Ames had sat on the school department’s Curriculum and Instruction Committee and the Negotiations Committee, according to the school district’s website.
“There’s not a lot of things a board chair can do in terms of reprimand when there’s bad behavior or potential lawsuits, but pulling people off of committee assignments is one of those things,” Burton said.
Burton did not explain what legal counsel Ames allegedly bucked or how she has violated the school board’s code of ethics when asked by a reporter. Instead, he said the board prioritizes maintaining “a respectful and productive environment” so it can make sound decisions for the good of the district’s students, staff and families.
In Saunders’ case, the Stop the Power Trip committee alleges that her school board position violates the district’s nepotism policy because she has an adult child who works in the district.
“This situation puts our students at risk for possibly losing an educator,” Grover said. “It also puts Judy’s child at risk for possibly losing their job and it’s unfair.”
The SAD 46 nepotism policy prohibits the school board from employing “any person who is a member of the immediate family of a board member or of the Superintendent.”

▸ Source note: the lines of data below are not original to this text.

Lemma session_read_once clk_tck page_size pid passes : ∀ st st',
  run_passes clk_tck page_size passes st = Ok st' →
  stats_by_pid st !! pid = None → prev_by_pid st !! pid = None →
  times_read pid passes = 1%nat →
  ∃ name ppid now rss,
    stats_by_pid st' !! pid =
      Some (record_sample (ProcessStats.new pid name ppid now now) None None None rss).
Proof.
  induction passes as [|pass passes IH]; intros st st' H Hs Hp Hn; [done|].
  apply run_passes_cons in H as (n&st1&H1&H).
  unfold times_read in Hn. rewrite filter_cons in Hn.
  destruct (decide (read_ok pid pass)) as [[Hin [[[[name ppid] cpu] rss] Hread]]|Hno].
  - simpl in Hn.
    destruct (run_passes_never_read _ _ pid _ _ _ H) as [-> _];
      [unfold times_read; lia|].
    destruct (sample_once_at _ _ _ _ _ _ _ _ _ _ _ _ H1 Hin Hread)
      as (c&d&x&r&Hr&Hf&Hst&_).
    rewrite Hp, rates_first in Hr. rewrite Hs in Hst. simplify_eq.
    by exists name, ppid, pass.2, r.
  - assert (pid ∉ pids_in_service_cgroup pass.1 ∨ read_stat pass.1 pid = None) as Hun.
    { unfold read_ok in Hno.
      destruct (decide (pid ∈ pids_in_service_cgroup pass.1)); [|by left].
      right. destruct (read_stat pass.1 pid) eqn:E; [|done].
      exfalso. apply Hno. eauto. }
    destruct (sample_once_unread _ _ _ _ _ _ _ _ H1 Hun) as [E1 E2].
    apply (IH st1 st' H); [by rewrite E1|by rewrite E2|done].
Qed.

(** * Sessions that raise nothing *)

Lemma limit_double : 2 ^ 1000 = 2 * limit.
Proof. unfold limit. by rewrite <- Z.pow_succ_r. Qed.

Lemma limit_pos : 0 < limit.
Proof. unfold limit. by apply Z.pow_pos_nonneg. Qed.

Nepotism that occurred before the rule was adopted in September 2017 is grandfathered, according to the policy. The nepotism policy allows exceptions, as long as the person is not the spouse of a board member or superintendent.
Saunders was elected in November 2024 and began her three-year term in January. Her daughter was already employed by the district and protected by a contract, according to Saunders.
Saunders did not say what position her daughter has in the district or how long she has been working there.
In December, Saunders said Kevin Jordan, SAD 46 superintendent, and the school board chair and vice chair told her that if she took her position, her child would be fired.
“I viewed this as an attempt to coerce me into giving up my civil rights,” Saunders said.
Multiple public records show there is a Kevin and Anne Jordan who live in Dexter. There is an Anne Jordan who works as an interventionist at an SAD 46 school, according to the school’s website.
Kevin Jordan did not return requests for comment on the district’s nepotism policy or whether he received an exemption to the rule.
The Stop the Power Trip group needed 296 signatures on each petition to add the recall questions to the June 10 ballot. Before certification, the petitions for Ames and Saunders garnered 363 and 350 signatures, respectively.
Susan Page, Dexter town clerk, certified those signatures this week and the Dexter Town Council accepted the petitions on May 8, officially placing them on the ballot.